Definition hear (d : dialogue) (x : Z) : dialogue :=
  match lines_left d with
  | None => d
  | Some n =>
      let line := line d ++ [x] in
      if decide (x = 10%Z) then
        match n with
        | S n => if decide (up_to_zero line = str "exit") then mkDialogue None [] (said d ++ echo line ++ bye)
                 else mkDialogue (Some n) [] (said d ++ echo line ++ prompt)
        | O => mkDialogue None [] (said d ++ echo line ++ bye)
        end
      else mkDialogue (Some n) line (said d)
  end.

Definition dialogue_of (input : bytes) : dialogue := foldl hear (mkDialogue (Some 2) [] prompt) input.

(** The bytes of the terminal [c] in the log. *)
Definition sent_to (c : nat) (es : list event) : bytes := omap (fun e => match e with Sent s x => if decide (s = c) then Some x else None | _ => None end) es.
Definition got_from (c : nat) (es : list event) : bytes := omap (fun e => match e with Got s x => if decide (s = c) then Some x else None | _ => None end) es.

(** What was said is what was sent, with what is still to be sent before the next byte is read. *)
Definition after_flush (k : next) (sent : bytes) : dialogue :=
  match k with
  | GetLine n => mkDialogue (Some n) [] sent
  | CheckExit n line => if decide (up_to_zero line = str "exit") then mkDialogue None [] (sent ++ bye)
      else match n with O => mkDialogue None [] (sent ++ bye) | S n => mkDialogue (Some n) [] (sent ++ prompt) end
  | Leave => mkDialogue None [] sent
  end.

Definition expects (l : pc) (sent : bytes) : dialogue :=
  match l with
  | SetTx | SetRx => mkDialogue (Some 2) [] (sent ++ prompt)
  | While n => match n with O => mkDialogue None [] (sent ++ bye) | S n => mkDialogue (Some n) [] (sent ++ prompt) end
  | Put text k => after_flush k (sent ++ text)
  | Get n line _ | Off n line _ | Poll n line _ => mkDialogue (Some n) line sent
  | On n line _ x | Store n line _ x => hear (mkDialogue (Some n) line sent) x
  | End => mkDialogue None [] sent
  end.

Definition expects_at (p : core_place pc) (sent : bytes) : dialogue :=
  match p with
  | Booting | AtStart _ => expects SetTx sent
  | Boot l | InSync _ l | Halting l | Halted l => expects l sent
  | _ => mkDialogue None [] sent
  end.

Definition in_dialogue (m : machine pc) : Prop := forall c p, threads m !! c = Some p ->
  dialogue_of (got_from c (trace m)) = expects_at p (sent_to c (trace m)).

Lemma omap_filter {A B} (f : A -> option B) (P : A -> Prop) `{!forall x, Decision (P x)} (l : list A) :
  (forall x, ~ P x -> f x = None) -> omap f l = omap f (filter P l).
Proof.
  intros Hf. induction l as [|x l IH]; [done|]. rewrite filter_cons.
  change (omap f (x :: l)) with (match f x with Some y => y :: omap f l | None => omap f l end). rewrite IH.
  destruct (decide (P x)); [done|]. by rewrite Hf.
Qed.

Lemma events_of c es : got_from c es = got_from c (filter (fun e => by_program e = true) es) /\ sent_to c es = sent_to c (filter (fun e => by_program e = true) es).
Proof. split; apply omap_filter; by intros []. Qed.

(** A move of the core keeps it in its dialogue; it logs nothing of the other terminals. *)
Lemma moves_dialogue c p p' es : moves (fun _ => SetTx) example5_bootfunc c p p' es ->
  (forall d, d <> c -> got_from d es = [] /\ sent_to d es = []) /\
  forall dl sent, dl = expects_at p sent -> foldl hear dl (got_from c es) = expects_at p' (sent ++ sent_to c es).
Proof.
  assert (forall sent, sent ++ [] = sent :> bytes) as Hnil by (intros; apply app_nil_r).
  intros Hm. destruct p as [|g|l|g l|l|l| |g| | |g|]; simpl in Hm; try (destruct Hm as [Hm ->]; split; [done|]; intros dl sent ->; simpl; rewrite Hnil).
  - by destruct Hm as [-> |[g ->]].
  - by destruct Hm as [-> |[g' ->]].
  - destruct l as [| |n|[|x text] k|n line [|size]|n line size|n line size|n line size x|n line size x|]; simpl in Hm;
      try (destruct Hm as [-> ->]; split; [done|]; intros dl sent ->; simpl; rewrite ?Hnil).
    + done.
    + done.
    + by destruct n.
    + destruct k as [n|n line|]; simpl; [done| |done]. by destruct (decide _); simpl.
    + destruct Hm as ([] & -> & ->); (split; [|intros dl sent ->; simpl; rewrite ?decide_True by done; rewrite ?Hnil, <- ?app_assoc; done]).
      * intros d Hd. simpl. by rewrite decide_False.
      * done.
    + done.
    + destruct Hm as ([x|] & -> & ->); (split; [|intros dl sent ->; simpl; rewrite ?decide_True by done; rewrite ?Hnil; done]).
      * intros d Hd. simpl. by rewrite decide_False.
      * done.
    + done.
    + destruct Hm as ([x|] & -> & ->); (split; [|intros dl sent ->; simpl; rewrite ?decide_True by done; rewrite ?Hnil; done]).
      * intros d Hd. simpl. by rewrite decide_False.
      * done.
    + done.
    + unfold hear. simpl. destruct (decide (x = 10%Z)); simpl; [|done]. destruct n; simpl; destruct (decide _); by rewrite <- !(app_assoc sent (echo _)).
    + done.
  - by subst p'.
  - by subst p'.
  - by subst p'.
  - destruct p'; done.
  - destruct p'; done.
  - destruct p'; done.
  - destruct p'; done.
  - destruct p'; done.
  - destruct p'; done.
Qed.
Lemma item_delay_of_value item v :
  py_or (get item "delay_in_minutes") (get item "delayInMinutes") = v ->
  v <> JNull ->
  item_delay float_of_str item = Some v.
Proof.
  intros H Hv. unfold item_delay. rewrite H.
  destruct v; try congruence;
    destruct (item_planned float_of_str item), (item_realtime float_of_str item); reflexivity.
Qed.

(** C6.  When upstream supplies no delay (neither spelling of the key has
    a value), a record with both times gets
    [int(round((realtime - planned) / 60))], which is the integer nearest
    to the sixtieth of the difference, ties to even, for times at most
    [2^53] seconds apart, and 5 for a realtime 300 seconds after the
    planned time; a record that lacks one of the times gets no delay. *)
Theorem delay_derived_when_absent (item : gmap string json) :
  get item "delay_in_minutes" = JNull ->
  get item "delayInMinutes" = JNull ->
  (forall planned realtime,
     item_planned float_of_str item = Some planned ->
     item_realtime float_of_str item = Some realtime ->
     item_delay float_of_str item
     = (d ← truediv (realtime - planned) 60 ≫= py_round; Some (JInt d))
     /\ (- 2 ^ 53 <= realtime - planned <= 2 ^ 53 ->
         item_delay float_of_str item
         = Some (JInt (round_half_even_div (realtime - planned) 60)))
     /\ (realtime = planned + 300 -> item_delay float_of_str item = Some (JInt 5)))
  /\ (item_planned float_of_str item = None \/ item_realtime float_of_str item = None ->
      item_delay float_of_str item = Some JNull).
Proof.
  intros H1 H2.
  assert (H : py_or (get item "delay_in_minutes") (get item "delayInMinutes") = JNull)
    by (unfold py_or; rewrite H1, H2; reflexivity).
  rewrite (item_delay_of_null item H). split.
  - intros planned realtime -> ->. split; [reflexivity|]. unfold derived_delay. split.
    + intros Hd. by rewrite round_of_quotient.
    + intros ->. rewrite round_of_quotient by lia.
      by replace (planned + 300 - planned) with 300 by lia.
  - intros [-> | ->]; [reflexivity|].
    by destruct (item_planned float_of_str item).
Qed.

______________________________

* _What to produce_
Above this task is a listing. Restate, word for word and with nothing added, the lines from the one with "assert (forall sent, sent" through the one with "- destruct l".

* _Response area_
  assert (forall sent, sent ++ [] = sent :> bytes) as Hnil by (intros; apply app_nil_r).
  intros Hm. destruct p as [|g|l|g l|l|l| |g| | |g|]; simpl in Hm; try (destruct Hm as [Hm ->]; split; [done|]; intros dl sent ->; simpl; rewrite Hnil).
  - by destruct Hm as [-> |[g ->]].
  - by destruct Hm as [-> |[g' ->]].
  - destruct l as [| |n|[|x text] k|n line [|size]|n line size|n line size|n line size x|n line size x|]; simpl in Hm;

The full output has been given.